Assignment:
This task calls for copying each line below that contains "assert".

Entries supplied:
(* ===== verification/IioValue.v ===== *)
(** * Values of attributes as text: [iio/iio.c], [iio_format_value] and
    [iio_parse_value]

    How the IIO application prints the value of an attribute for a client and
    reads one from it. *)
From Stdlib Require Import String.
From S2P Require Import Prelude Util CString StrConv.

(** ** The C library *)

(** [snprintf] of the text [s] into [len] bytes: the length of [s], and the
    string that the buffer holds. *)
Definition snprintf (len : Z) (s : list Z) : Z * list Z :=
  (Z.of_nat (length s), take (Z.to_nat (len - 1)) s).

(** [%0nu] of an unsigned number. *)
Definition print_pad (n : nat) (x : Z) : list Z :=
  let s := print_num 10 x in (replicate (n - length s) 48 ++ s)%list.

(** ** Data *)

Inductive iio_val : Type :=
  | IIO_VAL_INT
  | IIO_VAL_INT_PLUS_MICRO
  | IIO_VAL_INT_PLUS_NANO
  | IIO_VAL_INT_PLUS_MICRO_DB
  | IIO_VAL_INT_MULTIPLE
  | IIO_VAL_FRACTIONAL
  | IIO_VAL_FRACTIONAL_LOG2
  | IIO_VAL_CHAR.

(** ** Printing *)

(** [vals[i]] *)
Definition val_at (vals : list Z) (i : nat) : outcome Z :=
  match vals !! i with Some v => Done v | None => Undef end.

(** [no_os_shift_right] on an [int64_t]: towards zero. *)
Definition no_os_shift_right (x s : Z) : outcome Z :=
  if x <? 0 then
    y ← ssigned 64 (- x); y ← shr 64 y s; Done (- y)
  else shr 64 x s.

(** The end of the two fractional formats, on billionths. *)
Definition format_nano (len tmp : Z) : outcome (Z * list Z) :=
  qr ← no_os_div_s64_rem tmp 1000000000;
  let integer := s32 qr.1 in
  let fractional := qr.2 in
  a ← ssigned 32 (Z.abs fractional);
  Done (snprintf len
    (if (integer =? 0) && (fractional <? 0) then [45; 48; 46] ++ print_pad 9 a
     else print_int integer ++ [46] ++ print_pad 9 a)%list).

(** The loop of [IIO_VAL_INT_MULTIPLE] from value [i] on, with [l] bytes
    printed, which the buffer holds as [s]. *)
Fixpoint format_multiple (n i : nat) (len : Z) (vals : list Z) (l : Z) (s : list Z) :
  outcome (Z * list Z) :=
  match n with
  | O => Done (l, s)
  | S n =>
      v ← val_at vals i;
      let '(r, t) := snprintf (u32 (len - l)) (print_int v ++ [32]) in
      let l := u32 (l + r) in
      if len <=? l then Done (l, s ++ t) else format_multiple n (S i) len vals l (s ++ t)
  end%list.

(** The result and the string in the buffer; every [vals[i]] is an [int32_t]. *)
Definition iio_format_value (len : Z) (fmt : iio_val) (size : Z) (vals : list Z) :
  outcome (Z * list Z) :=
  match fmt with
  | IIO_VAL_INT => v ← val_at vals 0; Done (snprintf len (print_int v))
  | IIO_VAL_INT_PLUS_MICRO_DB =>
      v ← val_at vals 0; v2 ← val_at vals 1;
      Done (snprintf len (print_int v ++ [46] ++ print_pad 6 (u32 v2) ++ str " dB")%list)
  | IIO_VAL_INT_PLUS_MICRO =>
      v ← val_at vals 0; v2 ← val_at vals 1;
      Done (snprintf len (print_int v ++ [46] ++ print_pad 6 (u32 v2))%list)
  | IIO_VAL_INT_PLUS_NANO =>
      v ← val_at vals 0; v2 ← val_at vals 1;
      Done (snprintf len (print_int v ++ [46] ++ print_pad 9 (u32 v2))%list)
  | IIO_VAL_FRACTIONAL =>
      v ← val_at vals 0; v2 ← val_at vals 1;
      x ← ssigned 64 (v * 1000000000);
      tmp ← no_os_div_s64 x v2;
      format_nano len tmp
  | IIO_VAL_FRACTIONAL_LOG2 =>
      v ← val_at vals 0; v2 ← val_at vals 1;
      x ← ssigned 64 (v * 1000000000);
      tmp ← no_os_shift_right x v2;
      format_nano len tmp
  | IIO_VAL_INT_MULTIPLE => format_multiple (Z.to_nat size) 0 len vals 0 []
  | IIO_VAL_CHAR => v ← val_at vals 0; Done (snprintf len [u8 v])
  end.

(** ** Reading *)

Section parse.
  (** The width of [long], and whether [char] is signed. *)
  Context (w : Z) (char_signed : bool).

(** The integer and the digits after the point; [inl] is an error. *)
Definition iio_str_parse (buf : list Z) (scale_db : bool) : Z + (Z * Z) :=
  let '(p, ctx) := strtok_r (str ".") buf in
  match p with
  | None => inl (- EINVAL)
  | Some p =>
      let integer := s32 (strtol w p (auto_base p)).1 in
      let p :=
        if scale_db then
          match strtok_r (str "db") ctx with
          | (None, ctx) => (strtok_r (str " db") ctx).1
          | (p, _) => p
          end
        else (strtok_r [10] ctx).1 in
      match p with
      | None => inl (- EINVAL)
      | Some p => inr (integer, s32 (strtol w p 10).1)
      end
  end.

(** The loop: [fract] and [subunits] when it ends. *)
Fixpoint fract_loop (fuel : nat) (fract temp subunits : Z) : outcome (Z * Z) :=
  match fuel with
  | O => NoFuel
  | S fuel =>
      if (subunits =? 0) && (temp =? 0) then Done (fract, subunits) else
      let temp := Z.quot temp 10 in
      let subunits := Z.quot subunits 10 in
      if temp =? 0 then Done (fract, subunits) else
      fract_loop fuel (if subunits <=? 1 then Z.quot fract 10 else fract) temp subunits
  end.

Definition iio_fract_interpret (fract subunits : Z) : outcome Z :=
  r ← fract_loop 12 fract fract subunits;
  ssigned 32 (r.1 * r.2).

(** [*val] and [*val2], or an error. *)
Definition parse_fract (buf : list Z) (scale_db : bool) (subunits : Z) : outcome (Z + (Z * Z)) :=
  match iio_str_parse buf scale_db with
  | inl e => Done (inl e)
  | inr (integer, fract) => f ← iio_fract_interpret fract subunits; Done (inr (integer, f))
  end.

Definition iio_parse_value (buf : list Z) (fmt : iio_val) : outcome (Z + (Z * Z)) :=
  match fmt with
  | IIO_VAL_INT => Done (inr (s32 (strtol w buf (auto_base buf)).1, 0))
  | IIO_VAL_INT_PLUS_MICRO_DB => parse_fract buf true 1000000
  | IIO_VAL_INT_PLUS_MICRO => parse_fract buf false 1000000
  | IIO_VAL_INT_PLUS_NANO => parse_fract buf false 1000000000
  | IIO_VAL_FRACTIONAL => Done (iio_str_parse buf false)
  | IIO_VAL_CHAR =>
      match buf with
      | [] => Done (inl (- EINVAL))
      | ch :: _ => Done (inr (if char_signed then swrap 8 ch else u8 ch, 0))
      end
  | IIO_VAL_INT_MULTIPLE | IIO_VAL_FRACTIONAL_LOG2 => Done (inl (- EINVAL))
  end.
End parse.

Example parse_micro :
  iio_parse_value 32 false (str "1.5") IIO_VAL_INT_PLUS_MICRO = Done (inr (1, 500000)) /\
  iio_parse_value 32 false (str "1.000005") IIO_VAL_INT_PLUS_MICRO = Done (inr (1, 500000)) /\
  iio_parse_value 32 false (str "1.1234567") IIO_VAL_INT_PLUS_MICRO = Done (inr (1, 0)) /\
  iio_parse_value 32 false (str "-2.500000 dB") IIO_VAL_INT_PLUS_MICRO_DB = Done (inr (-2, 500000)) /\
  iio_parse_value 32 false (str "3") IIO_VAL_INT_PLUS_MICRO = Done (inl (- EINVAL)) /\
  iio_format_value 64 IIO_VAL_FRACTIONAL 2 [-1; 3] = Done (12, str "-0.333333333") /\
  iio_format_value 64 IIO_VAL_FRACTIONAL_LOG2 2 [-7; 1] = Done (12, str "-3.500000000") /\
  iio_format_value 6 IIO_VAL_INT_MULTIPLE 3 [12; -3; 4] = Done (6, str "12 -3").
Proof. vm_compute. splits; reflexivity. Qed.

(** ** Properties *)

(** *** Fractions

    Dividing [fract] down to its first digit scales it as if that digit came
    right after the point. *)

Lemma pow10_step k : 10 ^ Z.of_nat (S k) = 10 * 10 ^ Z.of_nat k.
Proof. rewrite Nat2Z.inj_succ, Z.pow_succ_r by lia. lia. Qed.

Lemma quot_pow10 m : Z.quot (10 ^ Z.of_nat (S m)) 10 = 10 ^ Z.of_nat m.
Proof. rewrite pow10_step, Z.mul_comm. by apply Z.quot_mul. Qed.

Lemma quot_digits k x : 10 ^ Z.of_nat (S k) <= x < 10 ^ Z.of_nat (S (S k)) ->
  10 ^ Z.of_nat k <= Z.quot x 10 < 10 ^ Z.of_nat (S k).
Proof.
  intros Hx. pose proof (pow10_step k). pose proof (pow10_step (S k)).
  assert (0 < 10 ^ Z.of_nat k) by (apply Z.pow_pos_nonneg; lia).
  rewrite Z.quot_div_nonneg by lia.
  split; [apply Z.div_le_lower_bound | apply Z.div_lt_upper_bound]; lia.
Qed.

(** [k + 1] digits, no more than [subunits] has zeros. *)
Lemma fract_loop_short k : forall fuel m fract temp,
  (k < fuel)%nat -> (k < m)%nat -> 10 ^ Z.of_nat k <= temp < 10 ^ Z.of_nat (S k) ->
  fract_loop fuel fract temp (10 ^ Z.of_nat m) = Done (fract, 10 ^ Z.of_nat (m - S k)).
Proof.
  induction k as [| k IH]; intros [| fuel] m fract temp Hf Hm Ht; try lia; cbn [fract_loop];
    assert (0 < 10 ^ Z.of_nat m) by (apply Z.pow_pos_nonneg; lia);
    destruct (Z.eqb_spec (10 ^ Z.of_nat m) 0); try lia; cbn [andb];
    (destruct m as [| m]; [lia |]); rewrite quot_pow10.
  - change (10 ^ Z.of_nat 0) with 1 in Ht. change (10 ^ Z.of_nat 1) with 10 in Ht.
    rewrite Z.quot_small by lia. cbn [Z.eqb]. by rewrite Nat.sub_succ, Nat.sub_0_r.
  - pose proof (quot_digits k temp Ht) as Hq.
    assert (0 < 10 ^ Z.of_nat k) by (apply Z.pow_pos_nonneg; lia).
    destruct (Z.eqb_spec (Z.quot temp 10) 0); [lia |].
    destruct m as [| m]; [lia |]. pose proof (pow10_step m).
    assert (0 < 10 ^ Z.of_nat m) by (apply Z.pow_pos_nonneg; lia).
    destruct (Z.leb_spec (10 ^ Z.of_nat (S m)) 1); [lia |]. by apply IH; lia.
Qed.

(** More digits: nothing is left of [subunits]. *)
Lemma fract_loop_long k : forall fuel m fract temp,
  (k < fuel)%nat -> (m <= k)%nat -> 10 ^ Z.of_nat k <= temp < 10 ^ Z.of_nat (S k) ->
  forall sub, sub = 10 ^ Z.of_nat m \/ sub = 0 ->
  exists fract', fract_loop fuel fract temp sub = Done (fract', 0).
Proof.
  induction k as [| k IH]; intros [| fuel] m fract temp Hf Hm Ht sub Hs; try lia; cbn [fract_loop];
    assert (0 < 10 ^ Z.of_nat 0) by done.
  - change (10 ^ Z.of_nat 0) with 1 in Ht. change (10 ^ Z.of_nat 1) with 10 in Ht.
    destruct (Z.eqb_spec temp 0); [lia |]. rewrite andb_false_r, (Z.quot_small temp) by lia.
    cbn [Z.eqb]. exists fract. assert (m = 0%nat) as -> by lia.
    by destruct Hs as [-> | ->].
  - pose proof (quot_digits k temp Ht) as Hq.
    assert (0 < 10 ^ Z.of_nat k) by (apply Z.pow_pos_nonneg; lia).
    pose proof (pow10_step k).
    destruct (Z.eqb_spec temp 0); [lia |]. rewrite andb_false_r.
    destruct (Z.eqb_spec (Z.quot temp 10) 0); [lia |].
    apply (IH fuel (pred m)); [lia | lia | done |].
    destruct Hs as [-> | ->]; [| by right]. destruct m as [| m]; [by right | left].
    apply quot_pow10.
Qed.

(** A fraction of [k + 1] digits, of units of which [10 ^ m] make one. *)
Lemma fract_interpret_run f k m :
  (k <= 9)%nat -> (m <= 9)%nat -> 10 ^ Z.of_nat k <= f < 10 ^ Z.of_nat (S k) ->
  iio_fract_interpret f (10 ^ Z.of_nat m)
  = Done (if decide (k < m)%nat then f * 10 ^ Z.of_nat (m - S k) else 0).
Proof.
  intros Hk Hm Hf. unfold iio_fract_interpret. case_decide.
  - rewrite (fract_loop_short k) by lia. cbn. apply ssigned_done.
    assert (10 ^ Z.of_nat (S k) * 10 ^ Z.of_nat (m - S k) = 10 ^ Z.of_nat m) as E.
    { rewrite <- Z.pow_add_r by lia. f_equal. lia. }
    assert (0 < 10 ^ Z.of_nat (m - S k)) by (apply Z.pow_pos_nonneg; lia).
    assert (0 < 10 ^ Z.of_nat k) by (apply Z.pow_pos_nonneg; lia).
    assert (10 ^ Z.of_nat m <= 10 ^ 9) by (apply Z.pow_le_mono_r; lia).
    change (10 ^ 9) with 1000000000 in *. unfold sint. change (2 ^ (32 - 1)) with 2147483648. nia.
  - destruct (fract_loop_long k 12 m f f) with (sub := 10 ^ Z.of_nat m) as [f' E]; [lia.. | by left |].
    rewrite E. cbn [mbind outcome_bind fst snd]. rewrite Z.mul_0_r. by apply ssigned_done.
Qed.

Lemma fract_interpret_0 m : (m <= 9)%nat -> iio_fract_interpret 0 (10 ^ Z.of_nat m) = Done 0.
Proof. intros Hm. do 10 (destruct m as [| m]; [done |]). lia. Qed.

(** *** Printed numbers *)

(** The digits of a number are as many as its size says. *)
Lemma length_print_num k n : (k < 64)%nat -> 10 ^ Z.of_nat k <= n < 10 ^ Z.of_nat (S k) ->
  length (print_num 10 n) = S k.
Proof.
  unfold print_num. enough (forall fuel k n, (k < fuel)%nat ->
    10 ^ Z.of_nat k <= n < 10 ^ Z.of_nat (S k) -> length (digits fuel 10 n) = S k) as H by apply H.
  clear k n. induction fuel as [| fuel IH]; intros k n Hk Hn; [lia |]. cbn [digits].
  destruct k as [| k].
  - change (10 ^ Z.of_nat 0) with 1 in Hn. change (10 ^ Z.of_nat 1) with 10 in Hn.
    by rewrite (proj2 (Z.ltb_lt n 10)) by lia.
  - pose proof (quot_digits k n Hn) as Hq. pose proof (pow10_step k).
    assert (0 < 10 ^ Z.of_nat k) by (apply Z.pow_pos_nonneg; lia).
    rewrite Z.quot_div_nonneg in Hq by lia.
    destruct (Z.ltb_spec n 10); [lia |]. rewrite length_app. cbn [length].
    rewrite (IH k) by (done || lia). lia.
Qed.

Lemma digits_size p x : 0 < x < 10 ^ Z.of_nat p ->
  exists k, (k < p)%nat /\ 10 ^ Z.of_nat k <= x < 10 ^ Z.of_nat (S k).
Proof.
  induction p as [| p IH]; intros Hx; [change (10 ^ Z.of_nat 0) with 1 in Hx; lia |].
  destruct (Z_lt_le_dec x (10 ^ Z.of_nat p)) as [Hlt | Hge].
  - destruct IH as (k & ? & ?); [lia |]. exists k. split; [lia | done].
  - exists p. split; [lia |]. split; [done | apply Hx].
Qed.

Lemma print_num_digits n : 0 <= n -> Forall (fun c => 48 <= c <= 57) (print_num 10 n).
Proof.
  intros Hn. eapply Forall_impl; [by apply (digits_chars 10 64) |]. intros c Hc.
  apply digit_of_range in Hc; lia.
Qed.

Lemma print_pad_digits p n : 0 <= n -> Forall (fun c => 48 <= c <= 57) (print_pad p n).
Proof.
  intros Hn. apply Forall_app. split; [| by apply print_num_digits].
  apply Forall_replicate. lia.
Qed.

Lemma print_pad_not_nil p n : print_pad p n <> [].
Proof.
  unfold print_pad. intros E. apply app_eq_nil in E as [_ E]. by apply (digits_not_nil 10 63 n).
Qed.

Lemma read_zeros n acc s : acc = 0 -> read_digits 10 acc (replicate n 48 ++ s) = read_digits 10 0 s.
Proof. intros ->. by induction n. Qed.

Written response:
  assert (0 < 10 ^ Z.of_nat k) by (apply Z.pow_pos_nonneg; lia).
    assert (0 < 10 ^ Z.of_nat m) by (apply Z.pow_pos_nonneg; lia);
    assert (0 < 10 ^ Z.of_nat k) by (apply Z.pow_pos_nonneg; lia).
    assert (0 < 10 ^ Z.of_nat m) by (apply Z.pow_pos_nonneg; lia).
    assert (0 < 10 ^ Z.of_nat 0) by done.
    cbn [Z.eqb]. exists fract. assert (m = 0%nat) as -> by lia.
    assert (0 < 10 ^ Z.of_nat k) by (apply Z.pow_pos_nonneg; lia).
    assert (10 ^ Z.of_nat (S k) * 10 ^ Z.of_nat (m - S k) = 10 ^ Z.of_nat m) as E.
    assert (0 < 10 ^ Z.of_nat (m - S k)) by (apply Z.pow_pos_nonneg; lia).
    assert (0 < 10 ^ Z.of_nat k) by (apply Z.pow_pos_nonneg; lia).
    assert (10 ^ Z.of_nat m <= 10 ^ 9) by (apply Z.pow_le_mono_r; lia).
    assert (0 < 10 ^ Z.of_nat k) by (apply Z.pow_pos_nonneg; lia).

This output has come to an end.